Former CPR DR 4-101(B). The rule only addressed using or revealing client confidences and did not address attorney disqualification. The doctrine of attorney disqualification under the code had been developed primarily through case law.
[1] The Court of Appeals in ICO v. ICW relied upon its interpretation of two earlier cases. In Kurbitz v. Kurbitz, 77 Wn.2d 943, 468 P.2d 673 (1970), the court disqualified a lawyer from representing a wife in a divorce proceeding where another partner in the law firm had earlier represented the husband and wife regarding probate and family corporation matters. In that context, the court held the former client is not required to show confidential information was actually possessed by a member of the law firm but rather only access to confidential information. Kurbitz, at 946.
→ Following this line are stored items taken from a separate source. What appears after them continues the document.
(** ** The categorical columns *)

Lemma get_categorical_columns_snoc self old info :
  get_categorical_columns (self ++ [(old, info)])
  = if String.eqb (type info) "categorical" && truthy (categories info)
    then dict_set (new_name info) (categories info) (get_categorical_columns self)
    else get_categorical_columns self.
Proof. unfold get_categorical_columns. by rewrite foldl_app. Qed.

Lemma categorical_entry_test name info :
  categorical_entry name info
  <-> String.eqb (type info) "categorical" && truthy (categories info) = true
      /\ new_name info = name.
Proof.
  unfold categorical_entry. rewrite andb_true_iff, String.eqb_eq. tauto.
Qed.

Lemma get_categorical_columns_None self name :
  dict_get name (get_categorical_columns self) = None
  <-> forall old info, In (old, info) self -> ~ categorical_entry name info.
Proof.
  induction self as [|[old info] self IH] using rev_ind.
  - simpl. split; [intros _ ? ? []|done].
  - rewrite get_categorical_columns_snoc.
    destruct (String.eqb (type info) "categorical" && truthy (categories info)) eqn:E.
    + destruct (String.eqb_spec (new_name info) name) as [Hn|Hn].
      * subst name. rewrite dict_get_set_eq. split; [done|].
        intros H. exfalso. apply (H old info); [apply in_app_iff; right; by left|].
        by apply categorical_entry_test.
      * rewrite dict_get_set_ne by done. rewrite IH. split.
        -- intros H o i [Hin|[[= <- <-]|[]]]%in_app_iff; [by apply (H o i)|].
           rewrite categorical_entry_test. tauto.
        -- intros H o i Hin. apply (H o i), in_app_iff. by left.
    + rewrite IH. split.
      * intros H o i [Hin|[[= <- <-]|[]]]%in_app_iff; [by apply (H o i)|].
        rewrite categorical_entry_test. rewrite E. intros [? _]. done.
      * intros H o i Hin. apply (H o i), in_app_iff. by left.
Qed.
#[global] Instance Uint128_eq_dec : EqDecision Uint128.
Proof. solve_decision. Defined.

Definition Zero : Uint128 := New 0 0.

Definition From64 (v : Z) : Uint128 := New v 0.

(** The number a value stands for, and the values that are two [uint64]. *)
Definition to_Z (u : Uint128) : Z := Hi u * 2 ^ 64 + Lo u.
Definition of_Z (z : Z) : Uint128 := New (z `mod` 2 ^ 64) ((z / 2 ^ 64) `mod` 2 ^ 64).
Definition wf (u : Uint128) : Prop := is_u64 (Lo u) /\ is_u64 (Hi u).

(** [u.Cmp(v)]: -1, 0 or +1. *)
Definition Cmp (u v : Uint128) : Z :=
  if bool_decide (u = v) then 0
  else if (Hi u <? Hi v) || ((Hi u =? Hi v) && (Lo u <? Lo v)) then -1
  else 1.

(** [bits.Add64(x, y, carry)]: the sum and the carry out. *)
Definition Add64 (x y carry : Z) : Z * Z :=
  (wrap_u64 (x + y + carry), (x + y + carry) / 2 ^ 64).

(** [u.Add(v)]: panics when the sum does not fit 128 bits. *)
Definition Add (u v : Uint128) : exec Uint128 :=
  let '(lo, carry) := Add64 (Lo u) (Lo v) 0 in
  let '(hi, carry) := Add64 (Hi u) (Hi v) carry in
  if bool_decide (carry <> 0) then Panics Overflow else Ret (New lo hi).

(** [u.Lsh(n)], [n] a [uint]. *)
Definition Lsh (u : Uint128) (n : Z) : Uint128 :=
  if 64 <? n then New 0 (shl64 (Lo u) (n - 64))
  else New (shl64 (Lo u) n) (Z.lor (shl64 (Hi u) n) (shr64 (Lo u) (64 - n))).

End uint128.

Export uint128.

(** ** net/netip: addresses and prefixes *)

Module netip.

(** The tag of an address: none (the zero [Addr]), IPv4, IPv6 without a
    zone, IPv6 with a zone. *)
Inductive zone : Type :=
| z0
| z4
| z6noz
| z6 (name : string).

#[global] Instance zone_eq_dec : EqDecision zone.
Proof. solve_decision. Defined.

(** [type Addr struct { addr uint128; z ... }]; an IPv4 address is kept in
    its IPv4-mapped form. *)
Record Addr : Type := mkAddr { addr : Uint128; z : zone }.

#[global] Instance Addr_eq_dec : EqDecision Addr.
Proof. solve_decision. Defined.

(** [type Prefix struct { ip Addr; bitsPlusOne uint8 }]. *)
Record Prefix : Type := mkPrefix { ip : Addr; bitsPlusOne : Z }.

#[global] Instance Prefix_eq_dec : EqDecision Prefix.
Proof. solve_decision. Defined.

(** The zero values [netip.Addr{}] and [netip.Prefix{}]. *)
Definition Addr_zero : Addr := mkAddr Zero z0.
Definition Prefix_zero : Prefix := mkPrefix Addr_zero 0.

Definition AddrFrom4 (a b c d : Z) : Addr :=
  mkAddr (New (Z.lor 0xffff00000000
                 (Z.lor (Z.shiftl a 24) (Z.lor (Z.shiftl b 16) (Z.lor (Z.shiftl c 8) d)))) 0)
         z4.

(** An IPv6 address from its two 64-bit halves. *)
Definition AddrFrom16 (hi lo : Z) : Addr := mkAddr (New lo hi) z6noz.

Definition Is4 (a : Addr) : bool := bool_decide (z a = z4).
Definition Is6 (a : Addr) : bool := negb (bool_decide (z a = z0)) && negb (bool_decide (z a = z4)).

Definition BitLen (a : Addr) : Z :=
  match z a with
  | z0 => 0
  | z4 => 32
  | _ => 128
  end.
Lemma trim_nonempty txt : trim txt ≠ [] → truthy (VStr txt) = true.
Proof.
  intros Hne. simpl. case_bool_decide as Hnil; [| done].
  subst txt. by rewrite trim_nil in Hne.
Qed.

(** A call moves the counter by one or leaves it. *)
Lemma nextId_step o s :
  nextId (state_of (step o s)) = nextId s ∨
  nextId (state_of (step o s)) = nextId s + 1.
Proof.
  destruct o; simpl; try (by left).
  - unfold addTodo. destruct (truthy txt); simpl; [| by left].
    destruct (call_trim txt); simpl; [by left |].
    case_bool_decide; simpl; [by left | by right].
  - unfold toggleComplete. by destruct (list_find _ _) as [[??] |]; left.
  - unfold updateTodo. destruct (list_find _ _) as [[??] |]; [| by left].
    destruct (truthy newText); simpl; [| by left].
    destruct (call_trim newText); simpl; [by left |].
    by case_bool_decide; left.
Qed.

Lemma nextId_run ops s : nextId s ≤ nextId (run ops s).
Proof.
  revert s. induction ops as [| o r IH]; intros s; simpl; [lia |].
  specialize (IH (state_of (step o s))).
  destruct (nextId_step o s); lia.
Qed.

(** Every identifier issued along a run lies between the counter at the
    start and the counter at the end. *)
Lemma issued_bounds ops s :
  Forall (λ i, nextId s ≤ i < nextId (run ops s)) (issued ops s).
Proof.
  revert s. induction ops as [| o r IH]; intros s; simpl; [constructor |].
  apply Forall_app. split.
  - unfold issued_by. case_decide as Hmove; [constructor |].
    apply Forall_singleton.
    pose proof (nextId_run r (state_of (step o s))).
    destruct (nextId_step o s); [done | lia].
  - eapply Forall_impl; [apply IH |]. simpl. intros i Hi.
    destruct (nextId_step o s); lia.
Qed.

(** An accepted [addTodo] is a call that issues the counter's value. *)
Lemma issued_by_addTodo txt now s :
  trim txt ≠ [] → issued_by (AddTodo (VStr txt) now) s = [nextId s].
Proof.
  intros Hne. unfold issued_by; simpl. unfold addTodo.
  rewrite (trim_nonempty _ Hne); simpl.
  rewrite bool_decide_eq_false_2 by done; simpl.
  rewrite decide_False by lia. done.
Qed.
The Court of Appeals also cited Alpha Inv. Co. v. Tacoma, 13 Wn. App. 532, 536 P.2d 674 (1975), which relied on Kurbitz in disqualifying a former deputy prosecutor from representing a plaintiff in an inverse condemnation suit which had been pending during the attorney's period of employment with the prosecutor's office. The court found in such circumstances a breached confidence need not be proved but "should be presumed". Alpha Inv. Co., at 535.
Both of these cases can be distinguished, however, since they relied upon the nature of relationships within a law firm. As the court said in Kurbitz:
The relationship of partners in the practice of law is a close and intimate one. The everyday interchange of ideas and problems between legal associates may inadvertently release information which would have been otherwise kept confidential. Should one partner — or former partner — be allowed to represent clients with adverse interests, confidences would surely be violated.
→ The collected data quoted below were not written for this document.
(** * Truth: the Zoon entity (zoon.py) and the process runner it drives

    A shallow embedding of [zoon.py] and of the runner exercised by
    [t/test_run.py].

    - Python objects live in a store: a [Zoon] object holds a reference to
      an [array.array("B")] object, and both are addressed by location, so
      that aliasing and in-place updates are visible.
    - Python exceptions are values of [exn]; a computation returns the
      store it reached together with an exception or a result.
    - The elements of an [array("B")] are unsigned chars, modelled as
      [Byte.byte]; reading one yields a Python int ([Z]) and writing one
      converts back, failing with [OverflowError] outside [0, 255]. *)

From Stdlib Require Import ZArith QArith Lia DecimalString.
From Stdlib Require Import Strings.Byte Strings.Ascii Strings.String.
From stdpp Require Import gmap strings list fin_maps.

Local Open Scope string_scope.
Local Open Scope list_scope.
Local Open Scope Z_scope.

(** ** Exceptions, values, store *)

Inductive exn :=
  | AssertionError
  | TypeError
  | IndexError
  | OverflowError
  | FileNotFoundError
  | IsADirectoryError
  | PermissionError
  | InvalidArgument   (* raised by [to_bytes], see there *)
  | Dangling.         (* a reference absent from the store: no Python
                         program reaches it, the model has to answer *)

Abbreviation loc := positive (only parsing).

(** What [Zoon.__init__] may receive: a [Path], a [str], a [Zoon], or a
    value of another type (an int stands for those). *)
Inductive pyval :=
  | PyPath (path : string)
  | PyStr (s : string)
  | PyZoon (z : loc)
  | PyInt (n : Z).

Record zoon_obj := ZoonObj {
  _initializer : pyval;
  __byteseq : loc
}.

Record world := World {
  arrays : gmap loc (list byte);
  zoons : gmap loc zoon_obj;
  files : gmap string (list byte)
}.

Definition set_arrays (f : gmap loc (list byte) → gmap loc (list byte))
    (w : world) : world :=
  {| arrays := f (arrays w); zoons := zoons w; files := files w |}.

Definition set_zoons (f : gmap loc zoon_obj → gmap loc zoon_obj)
    (w : world) : world :=
  {| arrays := arrays w; zoons := f (zoons w); files := files w |}.

Definition empty_world : world :=
  {| arrays := ∅; zoons := ∅; files := ∅ |}.

(** ** The computation monad: state, and an exception or a value *)

Definition M (A : Type) : Type := world → world * (exn + A).

Definition ret {A} (x : A) : M A := λ w, (w, inr x).

Definition raise {A} (e : exn) : M A := λ w, (w, inl e).

Definition bind {A B} (m : M A) (k : A → M B) : M B :=
  λ w, match m w with
       | (w', inl e) => (w', inl e)
       | (w', inr x) => k x w'
       end.

Declare Scope py_scope.
Delimit Scope py_scope with py.
Notation "x <- m ;; k" := (bind m (λ x, k))
  (at level 100, m at next level, right associativity) : py_scope.
Notation "m ;;; k" := (bind m (λ _, k))
  (at level 100, right associativity) : py_scope.
Local Open Scope py_scope.

Definition assert_ (b : bool) : M unit :=
  if b then ret tt else raise AssertionError.

Definition lift {A} (r : exn + A) : M A := λ w, (w, r).

(** ** [array.array("B")] *)

Definition byte_val (b : byte) : Z := Z.of_N (Byte.to_N b).

(** Storing a Python int in an unsigned char slot. *)
Definition byte_of_int (v : Z) : option byte :=
  if (0 <=? v) && (v <=? 255) then Byte.of_N (Z.to_N v) else None.

(** [array.array("B")]: a new, empty array object. *)
Definition array_new : M loc :=
  λ w, let a := fresh (dom (arrays w)) in
       (set_arrays <[a := []]> w, inr a).

(** The items of an array, as iteration over it yields them. *)
Definition array_items (a : loc) : M (list byte) :=
  λ w, match arrays w !! a with
       | Some bs => (w, inr bs)
       | None => (w, inl Dangling)
       end.

(** [a.extend(items)], [a.frombytes(items)], [a.fromfile(f, n)] all append
    to [a] in place. *)
Definition array_extend (a : loc) (items : list byte) : M unit :=
  λ w, match arrays w !! a with
       | Some bs => (set_arrays <[a := bs ++ items]> w, inr tt)
       | None => (w, inl Dangling)
       end.

(** [len(a)] *)
Definition array_len (a : loc) : M Z :=
  bs <- array_items a ;; ret (Z.of_nat (length bs)).

(** Python's index rule: a negative index counts from the end. *)
Definition norm_index (i n : Z) : Z := if i <? 0 then i + n else i.

(** [a[i]] *)
Definition array_getitem (a : loc) (i : Z) : M Z :=
  bs <- array_items a ;;
  let j := norm_index i (Z.of_nat (length bs)) in
  if (0 <=? j) && (j <? Z.of_nat (length bs)) then
    match bs !! Z.to_nat j with
    | Some b => ret (byte_val b)
    | None => raise IndexError
    end
  else raise IndexError.

(** [a[i] = v]: the index is checked first, then the value is converted. *)
Definition array_setitem (a : loc) (i : Z) (v : Z) : M unit :=
  bs <- array_items a ;;
  let j := norm_index i (Z.of_nat (length bs)) in
  if (0 <=? j) && (j <? Z.of_nat (length bs)) then
    match byte_of_int v with
    | Some b => λ w, (set_arrays <[a := <[Z.to_nat j := b]> bs]> w, inr tt)
    | None => raise OverflowError
    end
  else raise IndexError.

(** Slice bounds: [a[:k]] and [a[k:]] clamp [k] to [0, len(a)] after the
    negative-index adjustment; slicing never raises. *)
Definition slice_bound (k n : Z) : nat :=
  Z.to_nat (if k <? 0 then Z.max 0 (k + n) else Z.min k n).

(** [a[:stop]], a new array value. *)
Definition slice_to (bs : list byte) (stop : Z) : list byte :=
  take (slice_bound stop (Z.of_nat (length bs))) bs.

(** [a[start:]], a new array value. *)
Definition slice_from (bs : list byte) (start : Z) : list byte :=
  drop (slice_bound start (Z.of_nat (length bs))) bs.

(** [array.array("B", new_list)]: a new array object filled from an
    iterable of ints, each converted to an unsigned char. *)
Definition array_of_ints (new_list : list Z) : M loc :=
  match mapM byte_of_int new_list with
  | Some bs => a <- array_new ;; array_extend a bs ;;; ret a
  | None => a <- array_new ;; raise OverflowError
  end.

(** ** utils.py: the two helpers [zoon.py] imports *)

Module utils.

(** Modelled from the spec: [utils.toggle_bit_in_byte] is imported by
    [zoon.py] but its file is not among the sources. The spec has a point
    mutation invert one bit by XOR with the corresponding single-bit mask;
    [mutate] passes the bit's exponent first and the byte second. *)
Definition toggle_bit_in_byte (bit byte : Z) : Z :=
  Z.lxor byte (Z.shiftl 1 bit).

Definition is_bit_char (c : ascii) : bool :=
  Ascii.eqb c "0" || Ascii.eqb c "1".

Definition bit_of_char (c : ascii) : bool := Ascii.eqb c "1".

(** One byte from (up to) eight bits, the first one the most significant.
    [Byte.of_bits] takes the least significant bit first. *)
Definition pack8 (bits : list bool) : byte :=
  Byte.of_bits
    (nth 7 bits false, (nth 6 bits false, (nth 5 bits false,
    (nth 4 bits false, (nth 3 bits false, (nth 2 bits false,
    (nth 1 bits false, nth 0 bits false))))))).

Fixpoint pack (n : nat) (bits : list bool) : list byte :=
  match n with
  | O => []
  | S n' => pack8 (take 8 bits) :: pack n' (drop 8 bits)
  end.

(** Modelled from the spec: [utils.to_bytes] is imported by [zoon.py] but
    its file is not among the sources. The spec: a string over the alphabet
    {0,1} whose length is a multiple of 8 is packed, each consecutive group
    of 8 characters (most significant bit first) into one byte, in order;
    it fails with InvalidArgument if the alphabet constraint is violated or
    the length is not a multiple of 8. *)
Definition to_bytes (bitstring : string) : exn + list byte :=
  let cs := list_ascii_of_string bitstring in
  if forallb is_bit_char cs && (length cs mod 8 =? 0)%nat
  then inr (pack (length cs / 8) (map bit_of_char cs))
  else inl InvalidArgument.

End utils.
Import utils.

(** ** zoon.py: class Zoon *)

Module Zoon.

(** [set(initializer) <= {"0", "1"}] *)
Definition chars_subset_01 (initializer : string) : bool :=
  forallb is_bit_char (list_ascii_of_string initializer).

(** The [byteseq] property: the underlying array object itself. *)
Definition byteseq (self : loc) : M loc :=
  λ w, match zoons w !! self with
       | Some o => (w, inr (__byteseq o))
       | None => (w, inl Dangling)
       end.

(** [Zoon.__init__(self, initializer)]. The two attribute assignments that
    open the method are one store update here. *)
Definition __init__ (self : loc) (initializer : pyval) : M unit :=
  arr <- array_new ;;
  (λ w, (set_zoons <[self := {| _initializer := initializer;
                                __byteseq := arr |}]> w, inr tt)) ;;;
  match initializer with
  | PyPath path =>
      (* assert path.is_file(); fromfile reads path.stat().st_size items *)
      λ w, match files w !! path with
           | Some content => array_extend arr content w
           | None => (w, inl AssertionError)
           end
  | PyStr s =>
      assert_ (chars_subset_01 s) ;;;
      bs <- lift (to_bytes s) ;;
      array_extend arr bs
  | PyZoon other =>
      src <- byteseq other ;;
      items <- array_items src ;;
      array_extend arr items
  | PyInt _ => raise TypeError
  end.

(** The call [Zoon(initializer)]: a new object, initialised. *)
Definition new (initializer : pyval) : M loc :=
  λ w, let self := fresh (dom (zoons w)) in
       (__init__ self initializer ;;; ret self) w.

(** The [byteseq] setter: the attribute is rebound to a new array built
    from [new_list]. *)
Definition byteseq_setter (self : loc) (new_list : list Z) : M unit :=
  arr <- array_of_ints new_list ;;
  λ w, match zoons w !! self with
       | Some o => (set_zoons <[self := {| _initializer := _initializer o;
                                           __byteseq := arr |}]> w, inr tt)
       | None => (w, inl Dangling)
       end.

(** [len(zoon)]: the length in bits. *)
Definition __len__ (self : loc) : M Z :=
  arr <- byteseq self ;;
  n <- array_len arr ;;
  ret (n * 8).

(** [divmod(a, b)] for a positive [b]: floor division and its remainder. *)
Definition divmod (a b : Z) : Z * Z := (a / b, a mod b).

Definition mutate (self : loc) (position : Z) : M loc :=
  let '(byte, bit) := divmod position 8 in
  mutant <- new (PyZoon self) ;;
  (* the right-hand side is evaluated first, then the store *)
  arr <- byteseq mutant ;;
  old <- array_getitem arr byte ;;
  let toggled := toggle_bit_in_byte (7 - bit) old in
  arr' <- byteseq mutant ;;
  array_setitem arr' byte toggled ;;;
  ret mutant.

(** [byteseq[:start] + byteseq[stop:]] builds new arrays that nothing else
    refers to; they are values here, and the setter stores the result in a
    new array object. *)
Definition delete (self : loc) (start stop : Z) : M loc :=
  mutant <- new (PyZoon self) ;;
  byteseq_ <- byteseq mutant ;;
  items <- array_items byteseq_ ;;
  let new_list := slice_to items start ++ slice_from items stop in
  byteseq_setter mutant (map byte_val new_list) ;;;
  ret mutant.

End Zoon.

(** What it means for [e] to be a Zoon of the store [w] whose byte
    sequence is [bs]. *)
Definition entity (w : world) (e : loc) (bs : list byte) : Prop :=
  ∃ o, zoons w !! e = Some o ∧ arrays w !! __byteseq o = Some bs.

(** The bytes of [e], for evaluation. *)
Definition bytes_of (w : world) (e : loc) : option (list Z) :=
  match zoons w !! e with
  | Some o => match arrays w !! __byteseq o with
              | Some bs => Some (map byte_val bs)
              | None => None
              end
  | None => None
  end.

(** ** run.py: the process runner *)

(** [RunResult = Tuple[int, str, str, str]] (zoon.py):
    exit code, status kind, captured output, error detail. *)
Definition RunResult : Type := Z * string * string * string.

Definition RunResult_eqb (x y : RunResult) : bool :=
  let '(c1, k1, o1, e1) := x in
  let '(c2, k2, o2, e2) := y in
  (c1 =? c2) && String.eqb k1 k2 && String.eqb o1 o2 && String.eqb e1 e2.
Kurbitz, at 946. This type of relationship is simply not present where the disqualified attorney is not a member of the same firm but merely associated as cocounsel for a short period of time. Many jurisdictions therefore require proof of actual knowledge of confidential information where the disqualified attorney is not a member of the challenged law firm but has only associated with the firm as a cocounsel. Akerly v. Red Barn Sys., Inc., 551 F.2d 539 (3d Cir. 1977); see also Arkansas v. Dean Foods Prods. Co., 605 F.2d 380 (8th Cir. 1979); Brennan's, Inc. v. Brennan's Restaurants, Inc., 590 F.2d 168 (5th Cir. 1979). But see Fund of Funds, Ltd. v. Arthur Andersen Co., 567 F.2d 225, 234-35 (2d Cir. 1977). In the present case, the trial court specifically found McDonald had passed no confidential information to Jones, Grey and Bayley.
Another more recent decision from this court also seems to conflict with the broad rule set forth by the Court of Appeals in ICO v. ICW. In Hoquiam v. Public Empl. Relations Comm'n, 97 Wn.2d 481, 646 P.2d 129 (1982), after a PERC commissioner withdrew from a pending case because her law firm was representing one of the parties, the court held the firm was not disqualified from continuing to represent that party. The court reasoned the disqualification of the commissioner did not disqualify the firm itself. Hoquiam, at 492. Thus, we have not established an absolute rule of disqualification even within the same firm.
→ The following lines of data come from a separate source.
(** * Car rentals server: listings, notifications and vendor analytics

    A shallow embedding of the listing model (src/models/Car.ts), the
    notification services (src/services/notificationService.ts,
    src/services/vendorNotificationService.ts), the listing routes
    (src/routes/upload.ts) and the vendor routes (src/routes/auth.ts).

    Modelling conventions:
    - the [cars] collection is a list of documents in natural order
      (aggregation pipelines and [$limit] depend on it); [findById] returns
      the first document with the given id;
    - JavaScript numbers used as prices and ratios are rationals [Q], the
      exact values of the binary64 numbers the program holds; a computation
      whose rounding shows in the output is carried out in binary64
      ([spec_float], see [dbl_of_Q]); counters and timestamps
      (milliseconds) are [Z];
    - a socket.io emission is an [Event] on a [Topic]; a service or a route
      returns the list of events it emits, in emission order;
    - identifiers (ObjectIds) are their hexadecimal strings, compared by
      equality in the queries Mongoose casts to the schema ([find],
      [findById], [updateMany]); aggregation stages are not cast (see
      [aggSellerMatch]). *)

From Stdlib Require Import ZArith QArith Qround Qabs String Ascii List Bool Lia Lqa Sorted
  SpecFloat.
Import ListNotations.
Open Scope string_scope.
Open Scope Z_scope.

(** ** Data model (src/models/Car.ts) *)

Record Location := mkLocation { city : string; state : string }.

(** A JavaScript number: finite, an infinity, or NaN. *)
Inductive JSNum := JFin (q : Q) | JInf (negative : bool) | JNaN.

(** A value stored at a path that the path's typed field below cannot
    hold: [null], or a price that is not a finite number. *)
Inductive Raw := RNull | RNumber (x : JSNum).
Other decisions have also considered as a factor whether the review of the motion for disqualification is made before or after a judgment has been entered in the case. Both Kurbitz and Alpha Inv. Co. involved interlocutory reviews of pretrial rulings. The Court of Appeals found this distinction crucial in National Bank of Commerce v. Fountain, 9 Wn. App. 727, 514 P.2d 194 (1973). The court held reversal of a trial court judgment is not required unless the former client can show he was prejudiced by the attorney's breach of ethics:
[U]nlike Kurbitz, we have the record of the representation of plaintiff's counsel in trial and find no substantial evidence of the utilization of any confidential information acquired by his prior relationship with defendant Fountain.
National Bank of Commerce v. Fountain, at 733.
Similarly, in Ryan v. Ryan, 48 Wn.2d 593, 295 P.2d 1111 (1956), we held reversal of a trial verdict was unnecessary, even though an attorney who testified for his client should have withdrawn, because the testimony did not affect the verdict.
These considerations lead us to conclude the Court of Appeals erred in reversing the judgment in ICO v. ICW. Here, as in Fountain, there is no evidence McDonald or Jones, Grey and Bayley used any confidential information obtained from ICO. McDonald could not remember the content of his single meeting with ICO, and further could not have used it because he did not participate in the trial. The trial court found Jones, Grey and Bayley did not use any information from McDonald at trial. ICO has shown no prejudice and, as in Ryan, there is no evidence of any effect upon the judgment. The Court of Appeals irrebuttable presumption of prejudice, despite a finding no confidential information was transferred through the cocounsel relationship, and despite the lack of evidence showing an effect upon the judgment, is erroneous and in conflict with prior case law.
Authority To Review
Even though the Court of Appeals decision may have been erroneous, ICO disputes our ability to review that decision in the present case where review was previously denied by this court, and the initial issue disputed here is the trial court orders upon remand. We disagree; both the court rules and precedent allow such review.
[2] RAP 2.5(c) provides in part:
The following provisions apply if the same case is again before the appellate court following a remand:
. . .
(2) . . . The appellate court may at the instance of a party review the propriety of an earlier decision of the appellate court in the same case and, where justice would best be served, decide the case on the basis of the appellate court's opinion of the law at the time of the later review.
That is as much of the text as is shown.